As the user story conveys information about potential users and their actual needs, well-written user stories are essential to developing function-rich software applications. Business Analysts should understand the concept of user stories and focus on crafting user stories that drive value for the businesses via developing user-centric products.


When user stories are created

Generally, user stories are written at all software development stages BEFORE the development is initiated. Especially, while shaping product ideas, prioritizing features, and functionality, and during the development phase.


Who is involved in creating the stories

Business analyst, product owner or project manager, development, and design team, and sometimes stakeholders. Primarily, a business analyst or product owner writes the user stories; however, the entire team’s involvement is essential to create well-versed user stories that contribute to developing a user-centric, feature-rich software application.
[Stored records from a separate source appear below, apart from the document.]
(** @src rust/connectors/stanag4586/src/s4586.rs 126-145 decode_inertial *)
Definition inertial (body : bytes) : res S4586Error Inertial :=
  if zlen body <? INERTIAL_BODY_LEN then Err (Truncated "Inertial States body")
  else
    at_ ← idx body 36;
    Ok (mkInertial (be_f64 body 0) (to_signed 32 (be_u32 body 8)) (to_signed 32 (be_u32 body 12))
          (to_degrees (be_f64 body 16)) (to_degrees (be_f64 body 24)) (be_f32 body 32) at_
          (be_f32 body 37) (be_f32 body 41) (be_f32 body 45)
          (to_degrees (be_f32 body 61)) (to_degrees (be_f32 body 65))
          (rem_euclid (to_degrees (be_f32 body 69)) (f_of_Z 360)) (to_degrees (be_f32 body 85))).

(** @src rust/connectors/stanag4586/src/s4586.rs 147-178 decode_inertial *)
Definition inertial_builder (env : Env) (self : S4586Parser) (s : Inertial) (raw : bytes) : EventBuilder :=
  let speed_mps := hypot (north_mps s) (east_mps s) in
  let course_deg := rem_euclid (to_degrees (atan2 (east_mps s) (north_mps s))) (f_of_Z 360) in
  let climb_mps := f_neg (down_mps s) in
  let b := new_id env (builder_new (source_id self) (entity_type self)) in
  let b := set_location (lat s) (lon s) (altitude_m s) (set_payload raw b) in
  let b := add_metadata "source_uid" ("s4586:vehicle:" ++ show (vehicle_id s)) b in
  let b := add_metadata "cucs_id" (show (cucs_id s)) b in
  let b := add_metadata "altitude_type" (altitude_type (i_altitude_type s)) b in
  let b := attribute "speed" (fmt_fixed 2 speed_mps) b in
  let b := attribute "course" (fmt_fixed 1 course_deg) b in
  let b := attribute "heading" (fmt_fixed 1 (yaw_deg s)) b in
  let b := attribute "vertical_rate" (fmt_fixed 2 climb_mps) b in
  let b := add_metadata "roll_deg" (fmt_fixed 2 (roll_deg s)) b in
  let b := add_metadata "pitch_deg" (fmt_fixed 2 (pitch_deg s)) b in
  let b := add_metadata "magnetic_variation_deg" (fmt_fixed 3 (magvar_deg s)) b in
  let b := match rfc3339_from_unix_secs (timestamp_s s) with Some ts => set_timestamp ts b | None => now env b end in
  let b := add_metadata "timestamp_s" (fmt_fixed 3 (timestamp_s s)) b in
  on_some (hostility (enrichment self)) (attribute "hostility") b.
(* ===== verification/AstWire.v ===== *)
(** The ASTERIX value decoders and the target report
    (rust/connectors/asterix/src/asterix/wire.rs, asterix.rs). *)
From Stdlib Require Import ZArith Lia.
From Stdlib Require Import Strings.String.
From S2P Require Export AstField Dyadic.

Local Open Scope Z_scope.

Abbreviation ares := (res AsterixError).

(** * Values *)

Fixpoint be_loop (n : nat) (data : bytes) (start v : Z) : ares Z :=
  match n with
  | O => Ok v
  | S n => b ← idx data start; be_loop n data (start + 1) (wrap 64 (Z.lor (Z.shiftl v 8) b))
  end.

(** @src rust/connectors/asterix/src/asterix/wire.rs 4-11 be_uint *)
Definition be_uint (data : bytes) (start : Z) (n : nat) : ares Z := be_loop n data start 0.

(** @src rust/connectors/asterix/src/asterix/wire.rs 18-22 sign_extend *)
Definition sign_extend (v bits : Z) : Z :=
  let shift := 64 - bits in Z.shiftr (to_signed 64 (wrap 64 (Z.shiftl v shift))) shift.

(** @src rust/connectors/asterix/src/asterix/wire.rs 13-16 signed *)
Definition signed (data : bytes) (start : Z) (n : nat) : ares f64 :=
  v ← be_uint data start n; Ok (f_of_Z (sign_extend v (8 * Z.of_nat n))).

(** @src rust/connectors/asterix/src/asterix/wire.rs 24-27 time_of_day_s *)
Definition time_of_day (item : bytes) : ares f64 := v ← be_uint item 0 3; Ok (f_div (f_of_Z v) (f_of_Z 128)).
(** @src rust/connectors/asterix/src/asterix/cat048.rs 44-44 SUB_120 *)
Definition SUB_120 : list Field :=
  [Fixed 2; Repetitive 6].

(** @src rust/connectors/asterix/src/asterix/cat048.rs 11-40 UAP *)
Definition UAP_048 : list (Item * Field) :=
  [(10, Fixed 2); (140, Fixed 3); (20, Extended 1); (40, Fixed 4); (70, Fixed 2); (90, Fixed 2);
   (130, Compound SUB_130); (220, Fixed 3); (240, Fixed 6); (250, Repetitive 8); (161, Fixed 2);
   (42, Fixed 4); (200, Fixed 4); (170, Extended 1); (210, Fixed 4); (30, Extended 1); (80, Fixed 2);
   (100, Fixed 4); (110, Fixed 2); (120, Compound SUB_120); (230, Fixed 2); (260, Fixed 7); (55, Fixed 1);
   (50, Fixed 2); (65, Fixed 1); (60, Fixed 2); (SP, Explicit); (RE, Explicit)].

(** @src rust/connectors/asterix/src/asterix/cat048.rs 51-98 decode *)
Definition item_048 (t : AsterixTarget) (it : Item * bytes) : ares AsterixTarget :=
  let '(i, item) := it in
  if i =? 10 then site item t
  else if i =? 140 then v ← time_of_day item; Ok (set_tod (Some v) t)
  else if i =? 20 then
    o1 ← idx item 0;
    let t := set_sim_rab (flag o1 0x10) (flag o1 0x02) t in
    Ok (if flag o1 1 then match get item 1 with Some ext => set_test (flag ext 0x80) t | None => t end else t)
  else if i =? 40 then
    rho ← u16_at item 0; th ← u16_at item 2;
    Ok (set_polar (Some (f_div (f_of_Z rho) (f_of_Z 256), f_mul (f_of_Z th) ANGLE_16)) t)
  else if i =? 70 then w ← u16_at item 0; Ok (valid_squawk w t)
  else if i =? 90 then flight_level item t
  else if i =? 220 then v ← be_uint item 0 3; Ok (set_icao (Some v) t)
  else if i =? 240 then s ← aircraft_id item; Ok (set_callsign s t)
  else if i =? 161 then w ← u16_at item 0; Ok (set_track (Some (Z.land w 0x0FFF)) t)
  else if i =? 200 then polar_velocity item t
  else Ok t.

(** @src rust/connectors/asterix/src/asterix/cat048.rs 99-113 decode *)
Definition locate_048 `{Trig} (sensor : option Sensor) (t : AsterixTarget) : AsterixTarget :=
  match polar t, sensor with
  | Some (rho_nm, theta), Some s =>
      let slant_m := f_mul rho_nm NM_TO_M in
      let height_m := match alt_ft t with Some ft => f_sub (f_mul ft FT_TO_M) (s_alt_m s) | None => f_zero end in
      let ground_m :=
        if f_ltb (f_abs height_m) slant_m then f_sqrt (f_sub (f_mul slant_m slant_m) (f_mul height_m height_m)) else f_zero in
      let '(la, lo) := forward_geodetic (s_lat s) (s_lon s) theta ground_m in
      set_pos la lo t
  | _, _ => t
  end.

(** @src rust/connectors/asterix/src/asterix/cat048.rs 46-114 decode *)
Definition decode_048 `{Trig} (items : Items) (sensor : option Sensor) : ares AsterixTarget :=
  t ← for_items item_048 items (new_target CAT048); Ok (locate_048 sensor t).

(** * CAT062 *)

(** @src rust/connectors/asterix/src/asterix/cat062.rs 52-81 SUB_380 *)
Definition SUB_380 : list Field :=
  [Fixed 3; Fixed 6; Fixed 2; Fixed 2; Fixed 2; Fixed 2; Fixed 2; Extended 1; Repetitive 15; Fixed 2;
   Fixed 2; Fixed 7; Fixed 2; Fixed 2; Fixed 2; Fixed 2; Fixed 2; Fixed 2; Fixed 1; Fixed 8; Fixed 1;
   Fixed 6; Fixed 2; Fixed 1; Repetitive 8; Fixed 2; Fixed 2; Fixed 2].

(** @src rust/connectors/asterix/src/asterix/cat062.rs 85-90 SUB_290 *)
Definition SUB_290 : list Field :=
  [Fixed 1; Fixed 1; Fixed 1; Fixed 1; Fixed 2; Fixed 1; Fixed 1; Fixed 1; Fixed 1; Fixed 1; Spare; Spare;
   Spare; Spare].
#[export] Instance asterix_laws : FrameParserLaws asterix_parser.
Proof.
  refine {| fp_inv := (λ _, True) : @fp_state asterix_parser → Prop |}; intros envs s frame.
  - intros _ _. split; [|done]. apply asterix_parse_ok.
  - intros es _ _ H. by eapply asterix_parse_ok.
Defined.
End asterix.

(** * Witnesses *)

#[local] Instance ex_trig : Trig := {|
  sin := λ x, x; cos := λ x, x; asin := λ x, x; atan2 := λ x _, x; hypot := λ x _, x
|}.

(** A plot of radar 1/2 with its time, place and squawk, a CAT034 north marker, and a
    block of a category that is not decoded. *)
Definition ex_plot : Rec :=
  ([(true, true, true, true, true, false, false)],
   [(10, [1; 2]); (140, [0; 0; 128]); (20, [0x20]); (40, [1; 0; 64; 0]); (70, [0x0E; 0xB1])]).
Definition ex_north : Rec := ([(true, true, false, false, false, false, false)], [(10, [1; 2]); (0, [1])]).
Definition ex_blocks : list WireBlock := [WTracks CAT048 [ex_plot]; WUnknown 99 [7; 7]; WService [ex_north]].

Lemma asterix_datagram_witness :
  ∃ t r self, parse_datagram (asterix_new "a" (mkEnrichment None)) (concat (enc_block <$> ex_blocks)) = (self, Ok ([t], [r]))
    ∧ AstWire.raw t = rec_bytes ex_plot ∧ squawk t = Some "7261"%string ∧ time_of_day_s t = Some (f_of_Z 1)
    ∧ ignored_blocks self = 1 ∧ north_markers self = 1.
Proof.
  do 3 eexists. split.
  - rewrite (asterix_datagram (asterix_new "a" (mkEnrichment None)) ex_blocks); [vm_compute; reflexivity|].
    constructor; [|constructor; [|constructor; [|constructor]]]; (split; [done|]).
    + eexists _, _. split; [reflexivity|]. constructor; [|constructor]. split; [done|]. cbn. split_and!; try done. by apply (chain_last 1 [] 0x20).
    + split; [done|]. vm_compute. intros H. repeat (apply elem_of_cons in H as [?|H]; [done|]). by apply elem_of_nil in H.
    + constructor; [|constructor]. split; [done|]. cbn. done.
  - vm_compute. done.
Defined.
How to create user stories

User stories are generalized documentation of why the product (software app) will be created and how it will take action. Here’s a simple way to create user stories that lead to a successful project development process. As mentioned earlier, keep users at the focal point along with what and why.


  • Who is the user story for?
  • What action is required?
  • Why is the action important?


The most commonly used format to create a user story:

As a <user>, I want to <complete this action> so that <I want this function>. Business analysts and the other team members can add other details to make the user stories to-the-point document.



  • As a <user>, I want <to have to sign up feature> so that< I can log into the system>
  • As a <customer>, I want <to receive text notification when the item arrives> so that< I can pick up the item right away>.
  • As a <customer>, I want <to have online payment terminal> so that< I can pay online for purchases>
  • As a <manager>, I want <to generate multiple reports on dashboard> so that< I can monitor team’s progress>


In short, user stories need to be created before product development initiates. The understanding of users and what actions they need to take and why the action is necessary must be reflected in the user story. A well-documented user story will aid in creating a blueprint for project development that will lead to a successful software application. Usually, a product owner is assigned to form user stories; however, a business analyst must know how to create user stories that drive the design and successfully develop a product or software.